What was the point of the article?


I thought the intro summed up the point of it:

The story of Ric Flair was once about a college dropout who rose through the ranks of professional wrestling to become a legend. It was about his nickname, "The Nature Boy," and his signature figure four leglock, both lifted from an older wrestler named Buddy Rogers. It was about his multiple championships, his bleach-blond hair, his fast-talking patter (by his own reckoning, Flair was a "stylin', profilin', limousine-riding, jet-flying, kiss-stealing, wheelin'-n'-dealin' son of a gun!"), and his signature, trademarked cry: "WOOO!"

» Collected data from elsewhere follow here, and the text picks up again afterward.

(** When the stored text is not JSON, [JSON.parse] throws and nothing is
    stored. *)
Lemma saveToHistory_malformed title sku w :
  JSON_parse_text (default (js "[]") (gm_storage w !! "skuHistory"%string)) = None →
  saveToHistory title sku w = (Thrown SyntaxError, w).
Proof.
  intros Hparse.
  unfold saveToHistory, mbind, M_bind, GM_getValue, JSON_parse.
  by rewrite Hparse.
Qed.

(** When the stored text is JSON but not an array, there is no [unshift] to
    call: a TypeError, and nothing is stored. *)
Lemma saveToHistory_not_array title sku w v :
  JSON_parse_text (default (js "[]") (gm_storage w !! "skuHistory"%string))
  = Some v →
  (∀ elements, v ≠ JsonArray elements) →
  saveToHistory title sku w = (Thrown TypeError, w).
Proof.
  intros Hparse Hv.
  unfold saveToHistory, mbind, M_bind, GM_getValue, JSON_parse.
  rewrite Hparse.
  unfold Date_toISOString_now, Array_unshift, mret, M_ret.
  destruct v; try reflexivity. by destruct (Hv elements).
Qed.

Lemma storedHistory_parse w h :
  storedHistory w h →
  JSON_parse_text (default (js "[]") (gm_storage w !! "skuHistory"%string))
  = Some (historyJson h).
Proof. intros H. exact H. Qed.

(** The text [JSON.stringify] writes for a history is a stored history. *)
Lemma storedHistory_stringify w h :
  gm_storage w !! "skuHistory"%string = Some (JSON_stringify (historyJson h)) →
  storedHistory w h.
Proof.
  intros H. unfold storedHistory. rewrite H. apply JSON_parse_text_history.
Qed.

(** With nothing stored the history is empty. *)
Lemma storedHistory_absent w :
  gm_storage w !! "skuHistory"%string = None → storedHistory w [].
Proof. intros H. unfold storedHistory. rewrite H. reflexivity. Qed.

(** The fields of an entry are read back from its JSON value. *)
Lemma entryOf_entryJson e : entryOf (entryJson e) = Some e.
Proof. by destruct e. Qed.

Lemma entryOf_historyJson h : map entryOf (map entryJson h) = map Some h.
Proof.
  induction h as [|e h IH]; [done|]. cbn [map].
  by rewrite entryOf_entryJson, IH.
Qed.

(** A stored history is what a reader finds. *)
Lemma storedHistory_readsBack w h : storedHistory w h → readsBack w h.
Proof.
  intros H. exists (map entryJson h). split; [exact H|].
  apply entryOf_historyJson.
Qed.

(** On a stored history the call returns normally and stores the new entry
    followed by the old ones, cut after 100. *)
Lemma saveToHistory_entries title sku w old :
  storedHistory w old →
  saveToHistory title sku w
  = (Returned tt,
     mkWorld (<["skuHistory"%string :=
                JSON_stringify
                  (historyJson (take 100 (mkEntry title sku (clock_iso w) :: old)))]>
              (gm_storage w))
             (clock_iso w)).
Proof.
  intros Hold.
  rewrite (saveToHistory_array title sku w (map entryJson old))
    by (by apply storedHistory_parse).
  unfold historyJson.
  change (historyEntry title sku (clock_iso w))
    with (entryJson (mkEntry title sku (clock_iso w))).
  change (entryJson (mkEntry title sku (clock_iso w)) :: map entryJson old)
    with (map entryJson (mkEntry title sku (clock_iso w) :: old)).
  by rewrite firstn_map.
Qed.

(** C9: whatever history is stored (none yet, a short one, or 100 entries and
    more; as any JSON text of it), a call of [saveToHistory] returns normally
    and stores the history made of one new entry followed by the old entries,
    newest first, cut after 100: so at most 100 entries are stored, the new
    one and the 99 most recent old ones. Read back with [JSON.parse], the
    stored text is an array whose first element has the "title" and the "sku"
    of the call and the clock's time as "timestamp", and whose elements are,
    field by field, those of that history; nothing else in the world
    changes. *)
Theorem saveToHistory_capped (title sku : JsString) (w : World) (old : list Entry) :
  storedHistory w old →
  let entry := mkEntry title sku (clock_iso w) in
  let kept := take 100 (entry :: old) in
  let w' := snd (saveToHistory title sku w) in
  fst (saveToHistory title sku w) = Returned tt
  ∧ gm_storage w' !! "skuHistory"%string = Some (JSON_stringify (historyJson kept))
  ∧ storedHistory w' kept
  ∧ readsBack w' kept
  ∧ (∃ text first rest,
       gm_storage w' !! "skuHistory"%string = Some text
       ∧ JSON_parse_text text = Some (JsonArray (first :: rest))
       ∧ stringField (js "title") first = Some title
       ∧ stringField (js "sku") first = Some sku
       ∧ stringField (js "timestamp") first = Some (clock_iso w)
       ∧ map entryOf rest = map Some (take 99 old))
  ∧ JSON_parse_text (JSON_stringify (historyJson kept)) = Some (historyJson kept)
  ∧ kept = entry :: take 99 old
  ∧ ((length old < 100)%nat → kept = entry :: old)
  ∧ (length kept ≤ 100)%nat
  ∧ length kept = Nat.min 100 (S (length old))
  ∧ clock_iso w' = clock_iso w
  ∧ (∀ key, key ≠ "skuHistory"%string →
       gm_storage w' !! key = gm_storage w !! key).
Proof.
  intros Hold entry kept w'.
  assert (Hrun : saveToHistory title sku w
    = (Returned tt,
       mkWorld (<["skuHistory"%string := JSON_stringify (historyJson kept)]>
                (gm_storage w)) (clock_iso w))).
  { by apply saveToHistory_entries. }
  assert (Hstored : storedHistory
    (mkWorld (<["skuHistory"%string := JSON_stringify (historyJson kept)]>
              (gm_storage w)) (clock_iso w)) kept).
  { apply storedHistory_stringify. cbn [gm_storage]. by rewrite lookup_insert_eq. }
  unfold w'. rewrite Hrun. cbn [fst snd].
  split; [done|].
  split; [cbn [gm_storage]; by rewrite lookup_insert_eq|].
  split; [exact Hstored|].
  split; [by apply storedHistory_readsBack|].
  split.
  { exists (JSON_stringify (historyJson kept)), (entryJson entry),
      (map entryJson (take 99 old)).
    split; [cbn [gm_storage]; by rewrite lookup_insert_eq|].
    split; [apply JSON_parse_text_history|].
    split; [reflexivity|]. split; [reflexivity|]. split; [reflexivity|].
    apply entryOf_historyJson. }
  split; [apply JSON_parse_text_history|].
  split; [done|].
  split; [intros Hlt; unfold kept; cbn [take]; by rewrite take_ge by lia|].
  split; [unfold kept; rewrite length_take; lia|].
  split; [unfold kept; rewrite length_take; cbn [length]; lia|].
  split; [done|].
  intros key Hkey. cbn [gm_storage]. by rewrite lookup_insert_ne.
Qed.
(* ===== verification/_CoqProject ===== *)
-Q . S2P
Prelude.v
Package.v
PackageStream.v
Message.v
NgxQueue.v
QueueFamily.v
PcMap.v
StringMap.v
StrBuffer.v
Float.v
Utf8.v
RealText.v
Jansson.v
HashTable.v
HashRefine.v
JsonArray.v
JsonValue.v
JsonHeap.v
JsonCounts.v
JsonMemory.v
JsonDump.v
JsonLoad.v
JsonLex.v
JsonRead.v
JsonTokens.v
JsonRoundtrip.v
JsonSafe.v
JsonTotal.v
PbWire.v
PbEncode.v
PbDecode.v
PbRoundtrip.v
Listeners.v
Backoff.v
Uv.v
UvStream.v
UvStreamInv.v
UvStreamRun.v
UvStreamSpec.v
UvAsync.v
UvTimers.v
UvPoll.v
UvInet.v
UvPool.v
UvLoop.v
Protocol.v
CodecMemory.v
ClientState.v
Client.v
ClientLogic.v
ClientInv.v
ClientRequests.v
ClientTimers.v
ClientStop.v
ClientConnect.v
ClientCall.v
ClientReconnect.v
ClientExamples.v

Today the story is about a man known in the court system as Richard Morgan Fliehr, 62, born in 1949 and adopted by parents who raised him in Minnesota. That's what he was called this past April, when a judge ejected Fliehr from his Charlotte home because he couldn't pay his rent. That's what he was called in May, when he faced an arrest order for an unpaid $35,000 loan. That's what he's called on the paychecks from Total Nonstop Action, a second-tier outfit where he's still compelled to perform despite suffering from alcoholic cardiomyopathy, and where almost everything he earns goes toward old debts: lawyers, ex-wives, the IRS, former business partners, and anyone who made the mistake of lending him money.

[...]

The Mecklenburg County courthouse in Charlotte contains thousands of pages documenting Fliehr's legal adventures.

[...]

Taken together, the information produces a rough timeline that illustrates Fliehr's self-destructive impulses. It includes excesses that Hollywood screenwriters wouldn't have the audacity to invent, and yet it follows its own logic — one bad decision comes after another, each magnifying the damage of the one to follow.


John

Eh.

Obviously, my question wasn't, "WHAT was the article ABOUT?"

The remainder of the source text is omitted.